A riflettere sulle immagini di piazza Syntagma dei giorni scorsi, di un parlamento sotto assedio ormai ridotto ad immagine senza sostanza, “imago sine re” dicevano i Romani, e condannato ad accettare supinamente le prescrizioni della Banca Centrale Europea e del Fondo Monetario Internazionale vengono alla mente le parole dell’economista Dani Rodrik. Nella sua ultima fatica, “Il paradosso della globalizzazione”, Rodrik ci dice che non è affatto vero che i mercati globali prosperino grazie ad uno stato “leggero”, anzi ci dimostra il contrario.

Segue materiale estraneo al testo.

(* ===== verification/AssemblyFacts.v ===== *)
(** * What a build guarantees

    Materialization runs every constructor once, in dependency order; a
    resolver never hands out an unfinished component of another module; and
    the values of an assembly have the type of their slot. *)

From S2P Require Import Prelude GoStrings Slots Dependency Assembly.
From S2P Require Import RegistryFacts DefaultsFacts DependencyFacts.

Section AssemblyFacts.
Context {C : Components}.

(** ** Owners of the selected values are active *)

Lemma elem_of_owners s o : o ∈ owners s <-> exists v, v ∈ all_values s /\ rv_owner v = o.
Proof.
  unfold owners. rewrite elem_of_list_to_set, list_elem_of_bind. setoid_rewrite elem_of_all_values. split.
  - intros ([id r]&(v&->&Hv)%list_elem_of_fmap&Hr%elem_of_map_to_list). eauto 10.
  - intros (v&(id&r&Hr&Hv)&<-). exists (id, r). split; [by apply list_elem_of_fmap_2|by apply elem_of_map_to_list].
Qed.

Lemma elem_of_activeModules s ms m :
  m ∈ activeModules s ms <-> m ∈ ms /\ (im_contributes m = false \/ im_id m ∈ owners s).
Proof.
  unfold activeModules. rewrite elem_of_lfilter, orb_true_iff, negb_true_iff, bool_decide_eq_true. done.
Qed.

Lemma activeModules_NoDup s ms : NoDup (im_id <$> ms) -> NoDup (im_id <$> activeModules s ms).
Proof.
  unfold activeModules. induction ms as [|m ms IH]; simpl; [done|]. intros [Hn Hnd]%NoDup_cons.
  destruct (_ || _); simpl; [|auto]. constructor; [|auto].
  intros (m'&Heq&[Hm _]%elem_of_lfilter)%list_elem_of_fmap. apply Hn. rewrite Heq. by apply list_elem_of_fmap_2.
Qed.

Semmai il problema da affrontare è quello di sciogliere un “trilemma”, tra democrazia, globalizzazione economica ed interesse nazionale. “Non possiamo perseguire contemporaneamente tutt’e tre” aggiunge, e conclude ” Dobbiamo fare delle scelte, ed io voglio essere chiaro sulle mie: la democrazia e l’autodeterminazione devono essere prioritarie rispetto all’iperglobalizzazione. Le democrazie hanno il diritto di proteggere i loro contratti sociali e quando questo diritto confligge con le esigenze dell’economia globale dovrà essere il primo a prendere il sopravvento”. Con buona pace dei deputati greci e dei parlamentari italiani cui era stato proposto di introdurre in Costituzione il vincolo del pareggio di bilancio con l’avallo di buona parte del centrosinistra.

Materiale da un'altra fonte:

Inductive EffectDisposition := EffectNone | EffectPending | EffectApplied | EffectDiscarded | EffectOther (s : string).
#[export] Instance EffectDisposition_eq_dec : EqDecision EffectDisposition.
Proof. solve_decision. Defined.
Definition EffectDisposition_Valid (d : EffectDisposition) : bool := match d with EffectOther _ => false | _ => true end.

Inductive ContextDisposition := ContextNone | ContextPending | ContextConsumed | ContextDiscarded | ContextOther (s : string).
#[export] Instance ContextDisposition_eq_dec : EqDecision ContextDisposition.
Proof. solve_decision. Defined.
Definition ContextDisposition_Valid (d : ContextDisposition) : bool := match d with ContextOther _ => false | _ => true end.

Inductive Decision_ :=
  | DecisionNone | DecisionAccept | DecisionReject | DecisionAllow | DecisionDeny | DecisionRequireApproval
  | DecisionComplete | DecisionContinue | DecisionOther (s : string).
#[export] Instance Decision__eq_dec : EqDecision Decision_.
Proof. solve_decision. Defined.
Definition Decision_Valid (d : Decision_) : bool := match d with DecisionOther _ => false | _ => true end.

Inductive LifecyclePhase := LifecycleOpen | LifecycleClose | PhaseOther (s : string).
#[export] Instance LifecyclePhase_eq_dec : EqDecision LifecyclePhase.
Proof. solve_decision. Defined.
Definition LifecyclePhase_Valid (p : LifecyclePhase) : bool := match p with PhaseOther _ => false | _ => true end.

Inductive OpenKind := OpenCreate | OpenResume | OpenFork | OpenSummary | OpenOther (s : string).
#[export] Instance OpenKind_eq_dec : EqDecision OpenKind.
Proof. solve_decision. Defined.
Definition OpenKind_Valid (k : OpenKind) : bool := match k with OpenOther _ => false | _ => true end.

Definition ValidateSafeReason (value : string) : result unit :=
  if empty value then Ok tt
  else
    reject_if (negb (bounded_text MaxSafeReasonBytes value)) (ErrNew "hook: reason must be bounded, trimmed, valid UTF-8") ;;
    reject_if (negb (single_line value)) (ErrNew "hook: reason must be one safe display line").

Record InvocationResult := MkInvocationResult { inv_Decision : Decision_; inv_Reason : string }.
#[export] Instance InvocationResult_eq_dec : EqDecision InvocationResult.
Proof. solve_decision. Defined.
Definition InvocationResult_Validate (r : InvocationResult) : result unit :=
  reject_if (negb (Decision_Valid (inv_Decision r))) (ErrNew "hook: invalid invocation decision") ;;
  ValidateSafeReason (inv_Reason r).

(** [CompletionGoalCandidate.Validate] as a test. *)
Definition CompletionGoalCandidate_Valid (goalID : string) (version : Z) : bool :=
  validSafeIdentity goalID MaxExtensionKeyBytes && negb (Z.eqb version 0).

Record TypedInputFingerprint := MkFingerprint { fp_Digest : string; fp_Bytes : Z }.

Si riaccende lo scontro in Kurdistan turco. Dopo la recente offensiva del PKK dura è stata la risposta dell’esercito di Ankara in un conflitto che si trascina ormai da anni, e supera i confini nazionali, aggravando ulteriormente la situazione già difficile in Irak. Come fantasmi della storia riemergono le rivendicazioni di popoli senza stato, dal Kurdistan al Sahara Occidentale, riemergono le tensioni in Kosovo, mentre dal paese basco arriva la notizia dell’abbandono definitivo delle armi da parte dell’ETA. Quella stessa Turchia che aspira a svolgere un ruolo di “playmaker” nel Mediterraneo, secondo i principi del “neo-ottomanesimo” e che l’Unione Europea ha fin troppo tardato ad accogliere. Quella Turchia che avrebbe mediato per la liberazione di Gideon Shalit, e che di recente avrebbe concluso un accordo con la Norvegia per la formazione alla diplomazia di pace, e prevenzione dei conflitti. E che oggi al suo interno non trova la chiave di svolta per porre fine ad un conflitto senza altre vie d’uscita, per il popolo kurdo e per quello turco.

Si avvicina la data fatidica delle elezioni in Tunisia, culmine della cosiddetta rivoluzione dei gelsomini, mentre in Egitto la transizione appare sempre più complessa e piena di rischi. Al Cairo i militari continuano a tenere il bastone dalla parte del manico forti di un possibile accordo con i Fratelli Musulmani per costruire uno stato egiziano nazionalista con forte impronta islamica. In Tunisia le aspettative sono differenti, vista la differente genesi del processo di trasformazione. Un ruolo forte dei sindacati, di alcuni partiti politici della sinistra, un ruolo defilato dei militari lascerebbero ben sperare. Sullo sfondo, una grave crisi economica e sociale, e l’avanzata galoppante del partito islamico Ennahdha, il cui leader Rachid Ganouchi qualche giorno fa ha prospettato il rischio di brogli elettorali, e minacciato una rivolta. Quale che sia l’esito finale chi andrà al potere in Tunisia dovrà imbarcarsi nell’arduo compito di riscrivere la Costituzione, e tenere in vita uno spirito “costituente” affermatosi non nel Palazzo ma nelle piazze e nelle strade del paese.

Peacereporter ci informa della pubblicazione di un documento sullo stato del conflitto in Afghanistan. Secondo l’Afghan NGO Safety Office (Aprile 2011), si è registrato un aumento degli attacchi da parte delle varie componenti dell’insurgenza afghana del 51% rispetto allo stesso trimestre dello scorso anno. Nel marzo 2011 sono stati registrati ben 1102 attacchi, mentre nel primo trimestre si è registrato un aumento del 115% nella regione di Herat e del 164% in quella di Farah, nelle quali operano i contingenti italiani, per un totale di 116 attacchi. Un conflitto senza uscita, scomparso dall’attenzione dei media, caratterizzato da quello che viene definito “stallo perenne sotto escalation”, nel quale le operazioni di controinsurgenza di fatto rafforzerebbero le attività dell’insurgenza. Ed accanto a ciò si nota l’intensificarsi delle attività di gruppi armati irregolari, al soldo di capi tribali o politici locali, e tollerati dagli Stati Uniti.